Thursday, May 11, 2017

Biodiversity, politics and corruption in South East Asia: the invisible cage



In early 2016 I gave the keynote talk on human health and biodiversity at an ASEAN (Association of South East Asian States) conference on biodiversity, held in in Bangkok, Thailand. (My slides are here.) My strongest impression was of political oppression, lack of freedom, as obvious as smog which often permeates parts of Malaysia, Singapore and Indonesia, due to the clearing and burning of forests, largely for palm oil. 

In my talk (shortened at the last minute to 20 minutes, even though I had been told for weeks I'd have 35 minutes or so) I raised several sensitive issues: corruption and palm oil plantations, useless, cruel and biodiversity-harming medicines, especially of body parts, and population pressure, development and biodiversity. (Human population pressure in Africa has recently been recognised as an important contributor to the survival of elephants, by Erik Solheim, director of the United Nations Environment Programme). 

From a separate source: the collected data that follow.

(** * VoigtFit: the component container

    A shallow embedding of [VoigtFit/container/components.py]: the
    [Component] class with its validating setters and its option
    dictionary, the fit-file loader [load_components_from_file] and the
    array builder [components_from_array].

    Conventions of the embedding.
    - Python numbers (the physical parameters, the values and standard
      errors of a parameter set) are rationals [Q]: every integer and every
      finite float is one, and [<], [>] and [abs] on them are exact.
      NaN and the infinities are outside this model; the setters are
      followed on them in the module [Floats].
    - A Python [str] is a [string]; a character is a code point below 256.
    - The files that can be opened for reading are a finite map from paths
      to texts, a text being what Python reads in text mode (decoded, with
      the line ends translated to the newline character).
    - An exception is a constructor of [exn]; code that can raise returns
      a [result].
    - [print] appends a line to the output a setter returns. *)

From Stdlib Require Import ZArith QArith Qabs String Ascii List Lia.
From Stdlib Require Import DecimalString DecimalZ.
From stdpp Require Import gmap strings list fin_maps.
Import ListNotations.

Open Scope string_scope.

(** ** Exceptions and results *)

Inductive exn : Type :=
| OSError      (* open() on a missing or unreadable path *)
| ValueError   (* int() or float() on a token that does not parse *)
| IndexError   (* list index out of range *)
| KeyError.    (* dict lookup of an absent key *)

Inductive result (A : Type) : Type :=
| Ok (a : A)
| Raise (e : exn).

Arguments Ok {A} a.
Arguments Raise {A} e.

Definition bind {A B : Type} (r : result A) (k : A -> result B) : result B :=
  match r with
  | Ok a => k a
  | Raise e => Raise e
  end.

Notation "'let*' x ':=' r 'in' k" := (bind r (fun x => k))
  (at level 10, x name, r at level 100, k at level 200).

Definition raises {A : Type} (r : result A) : Prop :=
  exists e, r = Raise e.

(** ** Comparisons of Python numbers *)

(** [x < y], as a boolean. *)
Definition py_lt (x y : Q) : bool := negb (Qle_bool y x).

(** [x > y]. *)
Definition py_gt (x y : Q) : bool := py_lt y x.

(** ** The Component class *)

(** The values the [var_] and [tie_] options take: a flag, [None], or the
    name of another parameter. *)
Inductive option_value : Type :=
| PyNone
| PyBool (flag : bool)
| PyStr (expr : string).

Record Component : Type := mkComponent {
  _z : Q;
  _b : Q;
  _logN : Q;
  _rf : Q;
  options : gmap string option_value
}.

(** [Component.__init__]: the four values are stored as they come, the
    eight options go into a fresh dictionary. *)
Definition Component_init (z b logN rf : Q)
    (var_z var_b var_N var_rf tie_z tie_b tie_N tie_rf : option_value)
    : Component :=
  {| _z := z;
     _b := b;
     _logN := logN;
     _rf := rf;
     options :=
       <["tie_rf" := tie_rf]> (<["tie_N" := tie_N]> (<["tie_b" := tie_b]>
       (<["tie_z" := tie_z]> (<["var_rf" := var_rf]> (<["var_N" := var_N]>
       (<["var_b" := var_b]> (<["var_z" := var_z]> ∅))))))) |}.

(** The constructor called with its keyword defaults:
    [var_*=True], [tie_*=None]. *)
Definition Component_new (z b logN rf : Q) : Component :=
  Component_init z b logN rf
    (PyBool true) (PyBool true) (PyBool true) (PyBool true)
    PyNone PyNone PyNone PyNone.

(** The property getters. *)
Definition Component_z (self : Component) : Q := _z self.
Definition Component_b (self : Component) : Q := _b self.
Definition Component_logN (self : Component) : Q := _logN self.
Definition Component_rf (self : Component) : Q := _rf self.
(** What the scan logs. *)
Lemma scanContracts_log (visit : list ptr) :
  ∀ (s s' : State) (del del' : list ContractID),
    scanContracts visit s del = Ok (s', del') →
    CurrentPath s' = CurrentPath s
    ∧ (∃ l, MissedStorageProofs (currentBlockNode s')
              = MissedStorageProofs (currentBlockNode s) ++ l)
    ∧ (∃ l, ContractTerminations (currentBlockNode s')
              = ContractTerminations (currentBlockNode s) ++ l
            ∧ ∀ q, q ∈ l → q ∈ visit)
    ∧ (∃ l, del' = del ++ l
            ∧ ∀ id, id ∈ l →
                ∃ q oc, q ∈ visit ∧ objects s !! q = Some oc ∧ oc_ContractID oc = id).
Proof.
  induction visit as [|p visit IH]; intros s s' del del' Hscan; simpl in Hscan.
  - injection Hscan as <- <-. split; [done|].
    split; [exists []; by rewrite app_nil_r|].
    split; exists []; rewrite app_nil_r; (split; [done|]);
      intros x Hx; by apply elem_of_nil in Hx.
  - destruct (maintainContract s p del) as [[s1 del1]|] eqn:Hm; [|discriminate].
    simpl in Hscan.
    destruct (maintainContract_log _ _ _ _ _ Hm)
      as (Hpath & [lm Hmsp] & (lt & Hct & Hlt) & (ld & Hdel & Hld)).
    destruct (maintainContract_effect _ _ _ _ _ Hm)
      as (oc & oc1 & Ho & Hobj & Hsame & _).
    destruct (IH _ _ _ _ Hscan)
      as (Hpath' & [lm' Hmsp'] & (lt' & Hct' & Hlt') & (ld' & Hdel' & Hld')).
    split; [congruence|]. split; [|split].
    + exists (lm ++ lm'). by rewrite Hmsp', Hmsp, app_assoc.
    + exists (lt ++ lt'). rewrite Hct', Hct, app_assoc. split; [done|].
      intros q Hq. apply elem_of_app in Hq as [Hq|Hq].
      * rewrite (Hlt q Hq). by left.
      * right. by apply Hlt'.
    + exists (ld ++ ld'). rewrite Hdel', Hdel, app_assoc. split; [done|].
      intros id Hid. apply elem_of_app in Hid as [Hid|Hid].
      * destruct (Hld id Hid) as (oc0 & Ho0 & Hid0).
        exists p, oc0. split; [by left|done].
      * destruct (Hld' id Hid) as (q & ocq & Hq & Hoq & Hidq).
        rewrite Hobj in Hoq.
        destruct (decide (p = q)) as [<-|Hne].
        -- rewrite lookup_insert_eq in Hoq. injection Hoq as <-.
           exists p, oc. split; [by left|]. split; [done|].
           destruct Hsame as [_ E]. congruence.
        -- rewrite lookup_insert_ne in Hoq by done.
           exists q, ocq. split; [by right|done].
Qed.

(** A pass that returns is a scan followed by the deletions; the visit of
    a contract splits the scan in three. *)
Lemma contractMaintenanceIn_split (visit : list ptr) (s s' : State) (p : ptr) :
  contractMaintenanceIn visit s = Ok s' →
  NoDup visit →
  p ∈ visit →
  ∃ l1 l2 sa dela sb delb sF delF,
    visit = l1 ++ p :: l2
    ∧ (p ∉ l1) ∧ (p ∉ l2)
    ∧ scanContracts l1 s [] = Ok (sa, dela)
    ∧ maintainContract sa p dela = Ok (sb, delb)
    ∧ scanContracts l2 sb delb = Ok (sF, delF)
    ∧ s' = deleteContracts delF sF.
Proof.
  intros Hrun Hnodup Hin. unfold contractMaintenanceIn in Hrun.
  destruct (scanContracts visit s []) as [[sF delF]|] eqn:Hscan; [|discriminate].
  injection Hrun as <-. simpl in *.
  apply list_elem_of_split in Hin as (l1 & l2 & ->).
  apply NoDup_app in Hnodup as (_ & Hl1 & Hl2).
  apply NoDup_cons in Hl2 as [Hp2 _].
  rewrite scanContracts_app in Hscan.
  destruct (scanContracts l1 s []) as [[sa dela]|] eqn:Hscan1; [|discriminate].
  simpl in Hscan.
  destruct (maintainContract sa p dela) as [[sb delb]|] eqn:Hm; [|discriminate].
  simpl in Hscan.
  exists l1, l2, sa, dela, sb, delb, sF, delF.
  repeat split; try done. intros Hp1. apply (Hl1 p Hp1). by left.
Qed.

(** The deletions leave the entries of the other contract IDs. *)
Lemma deleteContracts_lookup_ne (l : list ContractID) (id : ContractID) :
  ∀ m : gmap ContractID ptr,
    id ∉ l → foldl (λ m contractID, delete contractID m) m l !! id = m !! id.
Proof.
  induction l as [|k l IH]; intros m Hin; [done|].
  apply not_elem_of_cons in Hin as [Hne Hin]. simpl.
  rewrite (IH _ Hin). by apply lookup_delete_ne.
Qed.

(** The deletions add no entry and move none. *)
Lemma deleteContracts_lookup_Some (l : list ContractID) (id : ContractID) (q : ptr) :
  ∀ m : gmap ContractID ptr,
    foldl (λ m contractID, delete contractID m) m l !! id = Some q → m !! id = Some q.
Proof.
  induction l as [|k l IH]; intros m Hq; [done|]. simpl in Hq.
  apply IH in Hq. destruct (decide (k = id)) as [->|Hne].
  - by rewrite lookup_delete_eq in Hq.
  - by rewrite lookup_delete_ne in Hq.
Qed.

(** An iteration on a contract that is at no boundary and meets no
    condition of termination changes nothing. *)
Lemma maintainContract_quiet (s : State) (p : ptr) (oc : OpenContract)
    (del : list ContractID) :
  objects s !! p = Some oc →
  ChallengeFrequency (oc_FileContract oc) ≠ 0 →
  Z.rem (wrap BlockHeight (Height s - Start (oc_FileContract oc)))
        (ChallengeFrequency (oc_FileContract oc)) ≠ 0
  ∨ Height s ≤ Start (oc_FileContract oc) →
  terminates s oc = false →
  maintainContract s p del = Ok (s, del).
Proof.
  intros Ho Hcf Hnb Ht. unfold maintainContract.
  rewrite (windowCheck_no_boundary _ _ _ Ho Hcf Hnb). simpl.
  by rewrite (terminationCheck_eq _ _ _ _ Ho), Ht.
Qed.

A significant loss of species, not just charismatic megafauna such as rhinoceroses and bears "milked" for their bile, but lesser known creatures such as pangolins (scaly ant-eater) occurs because of unproven and implausible beliefs in the medicinal powers of their body parts (pangolin scales, rhino horns). Raising that issue may offend the Chinese (especially) .. but surely we should try.



A baby Sunda Pangolin
I suggested, as politely as I possibly could, that something like an anti-fur campaign could be tried to change the minds, to embarrass, the consumers of endangered species such as powdered rhinoceros horns. What is better for impotence? Chewing your nails (keratin) or swallowing rhinoceros horn powder (keratin)?

(Actually I lacked the courage to be quite so blunt).
 


***


These points were as successful as a lead balloon, and I only heard one other mention of corruption in the whole 3 day conference (also by a farang, i.e. not a local). My conclusion was that the hundreds of ASEAN attendees in a luxurious hotel owe their precarious and highly unusual (i.e. in the context of their ASEAN countries) middle-class status to conforming with spoken and unspoken rules, which form a highly effective speech-limiting device (and probably thought-limiting too). An invisible cage.

This feeling was heightened by my experience at a lavish dinner, where I sat with VIPs who seemed to have as much passion for biodiversity as Donald Trump. We were entertained by acrobatic representatives from different ASEAN nations, a colourful display completely dissociated from biodiversity.

Clearly, however, anyone with similar views to me, involved at that conference, but working in an ASEAN country (highlights: Thailand: military dictatorship, increasingly authoritarian; Burma: beset with civil war and government-endorsed ethnic cleansing; Cambodia: the most corrupt ASEAN nation; Indonesia: converting the native people and natural resources of West Papua to money and palm oil, not to mention Kalimantan, palm oil and the haze; Malaysia: a notoriously corrupt prime minister, also palm oil corruption, including allegations of quasi-slavery and human trafficking; Philippines: a president who openly supports killing without trial; Singapore: a well organised prosperous city state with little freedom and no wilderness); could not risk endorsing me, nor even speaking to me; and the ASEAN-born critics of these practices (who do exist, albeit in tiny numbers) probably couldn’t attend, due to its cost, perhaps blocked visas (I’m not sure of the visa rules within ASEAN), or perhaps as they are imprisoned, have been killed, or live in genuine and legitimate fear.

Given the invisible cage that operates even in supposed democracies the future does look bleak. Solutions do exist, but there is a very long way to go.

PS.


I think few people think politically in the way I do; the people in their "invisible cages" do not hate biodiversity, but are not fully conscious of what is going on. If the people at the top of these human pyramids genuinely wanted to protect biodiversity then the rank and file would probably, in general, act in ways that genuinely have that effect. But I think most people at the top see biodiversity as an abstract property which they can continue to degrade. They undoubtedly have access to their own green space.As a long as a few orangutan survive in zoos (or maybe Brunei) palmoil etc should be maximised. Maybe the officially sanctioned biodiversity movements have a tiny protective effect; I don't like to be so cynical .. but, then, think of West Papua; it is being continually transformed in the name of material consumption and political power for a few. The biodiversity of West Papua must be declining every day.

See also Romanelli et al. 2015. Climate change, biodiversity and human health. In: World Health Organization Secretariat of the Convention on Biological Diversity (eds.) Connecting Global Priorities: Biodiversity and Human Health. Geneva, Switzerland: World Health Organization, Secretariat of the Convention on Biological Diversity,: 222-237 (to which I also contributed).